NEUMANN TLM 170R
The first Neumann mic with transformerless technology.
£2,416.67 Price excludes VAT
Product lists can be submitted to HHB for a packaged quotation
The TLM 170 R was the first microphone to use the successful fet 100 technology. Along with a balanced, transformerless output stage it features extremely low self-noise and an impressive dynamic range.
Five directional characteristics are selectable by means of a rotary switch. In the sixth position, marked “R”, the directional patterns can be controlled remotely with the N 248 power supply. There is no special cable necessary for this purpose.
The microphone has at its rear a 10 dB attenuation switch for extremely high sound pressure levels, and a high-pass filter to suppress structure born noise.
Therefore, this microphone is used for many diverse applications in professional recording studios, in broadcasting, film and television, and for semiprofessional productions. The polar patterns can be selected either at the microphone itself, or controlled remotely through the special N 248 power supply.
The microphone is addressed from the front, marked with the Neumann logo. The large diaphragm capsule inside the headgrille has a very smooth frequency response for all polar patterns over a wide acceptance angle. The curves are flat and parallel to the 0° frequency curve up to 10 kHz within an angle of ± 100°.
As a result the TLM 170 R has a very even diffuse-field response for all polar patterns. This is important in a reverberant environment, as more reflections arrive at the microphone from different directions. The acoustic information is not affected in its tonal quality when recorded by the microphone. This characteristic is achieved without resorting to corrective resonance effects.
Therefore, the microphone maintains an excellent impulse response reproducing all transient phenomena of music and speech without any coloration. The capsule is elastically mounted to avoid any structure borne noise that could interfere with its operation.
In addition to the usual directional polar patterns: omnidirectional, cardioid, and figure-8, we have added a hypercardioid and wide-angle cardioid characteristic. When compared to the standard cardioid pattern, the hypercardioid characteristic suppresses sound from the side more efficiently. The wide-angle polar pattern is especially useful to record large sound sources.

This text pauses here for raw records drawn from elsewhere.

Lemma step_closed x c c' l' : step x c = Some (c', l') -> closed (shared c) = true -> closed (shared c') = true.
Proof.
  intros Hx Hc. destruct x as [k|i|i|i r|i j|]; simpl in Hx.
  - destruct (callable _ _); [|done]. by injection Hx as <- <-.
  - destruct (routines c !! i) as [[k t]|]; simpl in Hx; [|done].
    destruct (advance (shared c) i k t) as [[[s' t'] l1]|] eqn:Ha; simpl in Hx; [|done].
    injection Hx as <- <-. simpl. by rewrite (advance_closed _ _ _ _ _ _ _ Ha).
  - destruct (routines c !! i) as [[k t]|]; simpl in Hx; [|done].
    unfold advanceClosed in Hx. rewrite Hc in Hx.
    destruct k, t; try discriminate Hx; [|by injection Hx as <- <-].
    unfold accepted in Hx. destruct isNew; by injection Hx as <- <-.
  - destruct (routines c !! i) as [[[] []]|]; try done.
    destruct (acceptOne (shared c) r) as [[[s' t'] l1]|] eqn:Ha; simpl in Hx; [|done].
    injection Hx as <- <-. simpl. by rewrite (acceptOne_closed _ _ _ _ _ Ha).
  - destruct (routines c !! i) as [[[] []]|]; try done.
    destruct (routines c !! j) as [[[] []]|]; try done.
    destruct notify; [|done]. destruct (decide _); [|done]. unfold accepted in Hx.
    destruct isNew; by injection Hx as <- <-.
  - by injection Hx as <- <-.
Qed.

(** ** Every polite schedule of an open session *)

Lemma Accept_SInv c l i s' t' l' :
  SInv c l -> routines c !! i = Some (AcceptStream, AcLock) ->
  advance (shared c) i AcceptStream AcLock = Some (s', t', l') ->
  SInv (withRoutine c s' i AcceptStream t') (l ++ l').
Proof.
  intros HI Hi Ha. simpl in Ha. destruct (rmu (shared c)) eqn:Hmu; [done|].
  destruct (bySSRC (shared c)); injection Ha as <- <- <-; rewrite app_nil_r; eapply plain_SInv; try done.
  - right; left. done.
  - left. done.
Qed.

Lemma Close_SInv c l i s' t' l' :
  SInv c l -> routines c !! i = Some (Close, ClLock) ->
  advance (shared c) i Close ClLock = Some (s', t', l') ->
  SInv (withRoutine c s' i Close t') (l ++ l').
Proof.
  intros HI Hi Ha. simpl in Ha. destruct (rmu (shared c)) eqn:Hmu; [done|].
  injection Ha as <- <- <-. rewrite app_nil_r. eapply plain_SInv; try done. left. simpl. by rewrite Hmu.
Qed.

Lemma step_SInv x c c' l l' :
  SInv c l -> polite c x = true -> closed (shared c') = false -> step x c = Some (c', l') -> SInv c' (l ++ l').
Proof.
  intros HI Hpo Hcl Hx. pose proof (step_closed _ _ _ _ Hx) as Hmono.
  destruct x as [k|i|i|i r|i j|]; simpl in Hx.
  - destruct (callable (shared c) k) eqn:Hca; [|done]. injection Hx as <- <-.
    rewrite app_nil_r. by apply Call_SInv.
  - destruct (routines c !! i) as [[k t]|] eqn:Hi; simpl in Hx; [|done].
    destruct (advance (shared c) i k t) as [[[s' t'] l1]|] eqn:Ha; simpl in Hx; [|done].
    injection Hx as <- <-. destruct k as [|k h b|].
    + destruct t; try discriminate Ha. by apply (Accept_SInv _ _ _ _ _ _ HI Hi Ha).
    + by apply (Move_read _ _ _ _ _ _ _ _ _ _ HI Hi Ha).
    + destruct t; try discriminate Ha. by apply (Close_SInv _ _ _ _ _ _ HI Hi Ha).
  - destruct (routines c !! i) as [[k t]|] eqn:Hi; simpl in Hx; [|done].
    exfalso. unfold advanceClosed in Hx. destruct (closed (shared c)); [|done]. specialize (Hmono eq_refl). congruence.
  - destruct (routines c !! i) as [[[] []]|] eqn:Hi; try done.
    destruct (acceptOne (shared c) r) as [[[s' t'] l1]|] eqn:Ha; simpl in Hx; [|done].
    injection Hx as <- <-. by apply (Net_SInv _ _ _ _ _ _ _ HI Hi Ha).
  - destruct (routines c !! i) as [[[] []]|] eqn:Hi; try done.
    destruct (routines c !! j) as [[[] []]|] eqn:Hj; try done.
    destruct notify; [|done]. destruct (decide _) as [->|]; [|done].
    destruct (accepted (shared c) k isNew) as [s' t'] eqn:Ha. injection Hx as <- <-.
    rewrite app_nil_r. by apply (Signal_SInv _ _ _ _ _ _ _ _ _ _ _ HI Hi Hj Ha).
  - by injection Hx as <- <-.
Qed.

Lemma start_SInv h b : SInv (start h b) [].
Proof. split; try done. Qed.

End session.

The N 248 controls the polar pattern remotely by varying the phantom voltage. The range is ± 3 V of the nominal 48 V value. (According to DIN standard a range of ± 4 V is permissible.)
The rotary switch on the microphone must be in the position R (= remote control). In this switch position the TLM 170 R microphone analyses the absolute value of the phantom power and selects the corresponding polar pattern. A standard 3-pin microphone cable is used, similar to the microphone’s conventional operation. Cable lengths may be up to 300 m (1000 feet).
The letters TLM stand for “transformerless microphone”. With TLM technology the usual output transformer is replaced by an electronic circuit. As with traditional transformers, it ensures good common mode rejection, and prevents RF interference, that may influence the balanced audio signal.
The TLM 170 R is provided with a tilting side bracket to attach the microphone to booms or stands. The bracket is equipped with rubber elements that effectively protect the microphone from mechanical shock. If necessary, it can be mounted on the other side of the microphone as well.
When using the IC 4 cable (for example to suspend the microphone from the ceiling with the MNV 87 auditorium hanger), the bracket and its holder need to be removed. The microphone can then be connected to the swivel mount connector of the cable.
The TLM 170 R microphone has a 10 dB attenuation switch to prevent the input of the following unit from being overloaded. A second switch at the rear allows to attenuate the frequency response below 100 Hz to suppress undesired structure borne noise.
All exposed surfaces of the capsule, including the diaphragms, are at ground potential. This technology makes them highly immune to electrical and atmospheric interference and contamination through dust particles.